Snow Fall-Style Storytelling
Snow Fall-Style Storytelling
It’s no understatement to say the journalism industry finds itself in very uncertain times. In the face of declining print sales and the old business model in jeopardy, journalists and editorial teams are having to look beyond the traditional ink and paper approach to storytelling more than ever before. The future of journalism almost certainly lies online but what techniques and approaches will be needed to engage the 21st century reader?
The result of this storytelling exploration so far has produced a slew of long-form, interactive multimedia pieces. Where before a sprawling 7000 or 8000 word-long article would suffice, these new articles pull together photography, interviews, video content, infographics, maps and more; presenting them all as a single unified narrative – often boasting some innovative use of HTML5. This approach aims to give the reader a totally immersive, sometimes even interactive experience.
The most high-profile of these pieces has surely been the New York Times’ Snowfall: The Avalanche at Tunnel Peak. While by no means the first of its kind (take a look at the Philadelphia Inquirer’s Black Hawk Down piece from way back in 1997) , it made waves when it went viral back in December 2012 and has quickly become the poster boy for this new brand of digital long-form journalism.
Written by the Times’ Pulitzer Prize-winning writer, John Branch, it’s an epic retelling of a tragic, ill-fated ski trip that combines photographs, video interviews, moving graphics topped off with an in-trend parallax design. The result was impressive; in the six days following its release, the Times website saw an influx of 3.5 million page views.
Snow Fall went on to win the Times that year’s Pulitzer Prize and Executive Editor Jill Abramson has said that the influence has now spread so far that to snow fall has even become a verb in the Times’ editorial office.

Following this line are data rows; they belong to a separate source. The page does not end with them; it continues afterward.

(** X8. The [silent] option changes nothing but the log: with any two
    option values, [getCredoConfigFilePath] returns the same path (or does
    not return in both cases) after the same workspace lookups and the same
    existence checks, in the same order. *)
Theorem silent_only_silences (fuel : nat) (documentUri : option Uri)
    (opts opts' : option GetConfigOpts) :
  without_logs (getCredoConfigFilePath fuel documentUri opts)
    = without_logs (getCredoConfigFilePath fuel documentUri opts').
Proof.
  destruct overrideExists eqn:Hover.
  - now rewrite !(getCredoConfigFilePath_override _ _ _ Hover).
  - destruct documentUri as [u|].
    + destruct (getProjectFolder fuel u) as [[folder tr0]|] eqn:Hrun.
      * pose proof (getProjectFolder_nonempty _ _ _ _ Hrun) as Hne.
        rewrite !(getCredoConfigFilePath_search _ _ _ _ _ Hover Hrun Hne).
        unfold without_logs.
        cbn [fmap option_fmap option_map prod_map fst snd id].
        now rewrite !filter_app_logs, !warnings_filtered_out.
      * now rewrite !(getCredoConfigFilePath_no_folder _ _ _ Hover Hrun).
    + rewrite !(getCredoConfigFilePath_no_document _ _ Hover).
      unfold without_logs.
      cbn [fmap option_fmap option_map prod_map fst snd id].
      now rewrite !filter_app_logs, !warnings_filtered_out.
Qed.

(** X9. For a document inside its workspace folder and without the
    absolute override: when both candidates exist, the one directly in the
    project folder is used and exactly one warning, naming both and the one
    used, is logged unless silenced; when exactly one of them exists,
    nothing is logged. *)
Theorem duplicate_candidates_warning (u : Uri) (k : nat) (opts : option GetConfigOpts) :
  overrideExists = false ->
  inside_workspace u k ->
  exists folder r tr,
    result (getProjectFolder (S k) u) = Some folder
    /\ getCredoConfigFilePath (S k) (Some u) opts = Some (r, tr)
    /\ let c1 := join [folder; configuredFile] in
       let c2 := join [folder; "config"; configuredFile] in
       (fs_exists c1 = true -> fs_exists c2 = true ->
        r = Some (Js.remove_first (Js.cat folder sep) c1)
        /\ List.filter is_log tr
             = if silentOption opts then []
               else [EvLog Warning (multipleMessage [c1; c2])])
       /\ (fs_exists c1 <> fs_exists c2 -> List.filter is_log tr = []).
Proof.
  intros Hover Hinside.
  destruct (getProjectFolder_returns u k Hinside) as (folder & tr0 & Hrun & Hne).
  exists folder. eexists _, _. split; [now rewrite Hrun |].
  split; [apply (getCredoConfigFilePath_search _ _ opts _ _ Hover Hrun Hne) |].
  cbv zeta. unfold configCandidates. cbn [List.filter].
  rewrite !List.filter_app, overrideProbe_logs_nothing,
    (getProjectFolder_logs_nothing _ _ _ _ Hrun).
  cbn [map List.filter is_log app].
  split.
  - intros -> ->. split; [reflexivity |].
    unfold warnings. cbn [length Nat.ltb Nat.leb andb].
    now destruct (silentOption opts).
  - intros Hdiffer.
    destruct (fs_exists (join [folder; configuredFile]));
      destruct (fs_exists (join [folder; "config"; configuredFile]));
      try contradiction; reflexivity.
Qed.
(** * APA reference formatting: fetch_apa_excel.py and fetch_apa_word.py

    A shallow embedding of the two scripts of [reference_format] and the
    properties of their citation formatting.  Both scripts share the same
    skeleton: [fetch_metadata] turns the first CrossRef hit for a title
    into a metadata dictionary (or into an ["Error"] dictionary), and
    [format_apa] turns that dictionary into a reference.

    Conventions of the embedding.
    - A Python [str] is a [string]; its characters are the code points
      below 256.
    - A Python dictionary whose keys are inspected at run time (the
      metadata dictionary) is a [gmap string value].  The JSON objects
      of the CrossRef answer are records whose optional keys are
      [option] fields, typed after the CrossRef schema.
    - A Python exception is a value of [exn]; code that may raise lives
      in the [result] monad.
    - The HTTP exchange itself is an input: [fetch_metadata] receives
      what [requests.get(...).json()] evaluated to, or the exception it
      raised. *)

From Stdlib Require Import Ascii.
From stdpp Require Import base strings gmap list pretty.

Local Open Scope string_scope.
Local Open Scope Z_scope.

(** ** Exceptions *)

Inductive exn : Type :=
  | IndexError (msg : string)
  | KeyError (key : string)
  | RequestError (msg : string).

(** [str(e)] *)
Definition str_exn (e : exn) : string :=
  match e with
  | IndexError msg => msg
  | KeyError key => "'" +:+ key +:+ "'"
  | RequestError msg => msg
  end.

Inductive result (A : Type) : Type :=
  | Ok (a : A)
  | Raise (e : exn).
Arguments Ok {A} a.
Arguments Raise {A} e.

Global Instance result_bind : MBind result := λ A B k r,
  match r with
  | Ok a => k a
  | Raise e => Raise e
  end.

(** A list comprehension whose body may raise. *)
Fixpoint comprehension {A B : Type} (f : A → result B) (l : list A)
  : result (list B) :=
  match l with
  | [] => Ok []
  | x :: l' => y ← f x ; ys ← comprehension f l' ; Ok (y :: ys)
  end.

(** ** Python sequences *)

Definition list_index_out_of_range : exn :=
  IndexError "list index out of range".
Definition string_index_out_of_range : exn :=
  IndexError "string index out of range".

(** [l[i]], with Python's negative indices. *)
Definition getitem {A : Type} (l : list A) (i : Z) : result A :=
  let n := Z.of_nat (length l) in
  let j := if i <? 0 then i + n else i in
  if (j <? 0) || (n <=? j) then Raise list_index_out_of_range
  else match l !! Z.to_nat j with
       | Some x => Ok x
       | None => Raise list_index_out_of_range
       end.

(** [l[:j]], with Python's negative bounds. *)
Definition slice_to {A : Type} (l : list A) (j : Z) : list A :=
  let n := Z.of_nat (length l) in
  let k := if j <? 0 then Z.max 0 (j + n) else j in
  take (Z.to_nat k) l.

(** [s[0]] on a string: a string of one character. *)
Definition str_getitem0 (s : string) : result string :=
  match s with
  | "" => Raise string_index_out_of_range
  | String c _ => Ok (String c "")
  end.

(** [sep.join(l)] *)
Fixpoint join (sep : string) (l : list string) : string :=
  match l with
  | [] => ""
  | [x] => x
  | x :: l' => x +:+ sep +:+ join sep l'
  end.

It didn’t take long for people to begin hailing Snow Fall as the ‘future of journalism’ . But producing features like this is neither cheap nor easy and where Snowfall succeeds in elevating the narrative, others have failed. Perhaps it will be the steady march of new storytelling tools such as Creatavist and scroll kit – that remove the need for hours upon hours of coding – that will be key in moving the format forward.
In the meantime, here are five examples that have impressed us. As always, if you think there’s something missing from our list, we’d love to hear about it: drop us a line via Twitter @submarinechannl
The Guardian are certainly no strangers to producing multimedia experiences of their own. Their Firestorm piece earlier this year, an in-depth look at an Australian family trapped by a bushfire, was brilliantly executed and one of the paper’s most ambitious forays into long-form journalism to date. Their follow-up, this September 2013 piece on the revelations made by Edward Snowden, just edges it for us. In explaining the repercussions of the NSA files, they provide a consummate combination of text, photographs, video interviews with experts and interactive tools that allow you to explore your own data.
Back to the New York Times Magazine now for this fascinating piece about a political drama building in a remote area of the South China Sea. A Game of Shark and Minnow was designed with the aim to keep the reader active throughout the experience. As a result, there’s no stopping to press play on a video and sitting back; instead the whole article is navigated by scrolling through the piece. The narrative is accompanied by moving images, stunning photographs, moving maps and graphics, all of which immerses you in the world of this remote but contentious part of the world.
3.) Killing Kennedy
Over to National Geographic now with a deviation from the Snowfall-style but one that’s too good to leave out. Released to coincide with the 50th Anniversary of the Kennedy Assassination and as a companion to a television movie of the same name, Killing Kennedy is a sprawling interactive documentary that tracks the lives of both John F. Kennedy and Lee Harvey Oswald. While it is far removed from the others in this list in terms of style and design, Killing Kennedy brings together a wealth of multimedia (including beautifully rendered photographs, graphics, narrated audio segments and videos) with comparatively little text and a scrolling parallax design to deliver an arching narrative on the lives of Kennedy and Oswald, all of which builds to that infamous Friday in Dealey Plaza.
The Geeks On The Frontline is a Rolling Stone piece by David Kushner and produced in collaboration with HTML Hub, a new developer community sponsored by Intel. It delves into the life of hackers and in particular how the government and industry are competing for their expertise. Kushner’s story is brilliantly interwoven with the imagery of photographer Charles Ommanney and some very interesting HTML5 design.
In May 2013, it was the turn of Daft Punk to be Snow Fall’ed, as part of a piece featured in Pitchfork ahead of the release of their latest album Random Access Memories. The article was aimed at offering a rare glimpse into the secretive lives of Thomas Bangalter and Guy-Manuel de Homem-Christo and does so with a strong multi-media aspect. As with the previous piece, Pitchfork made great use of HTML5, GIFs and a parallax layout to keep the reader hooked.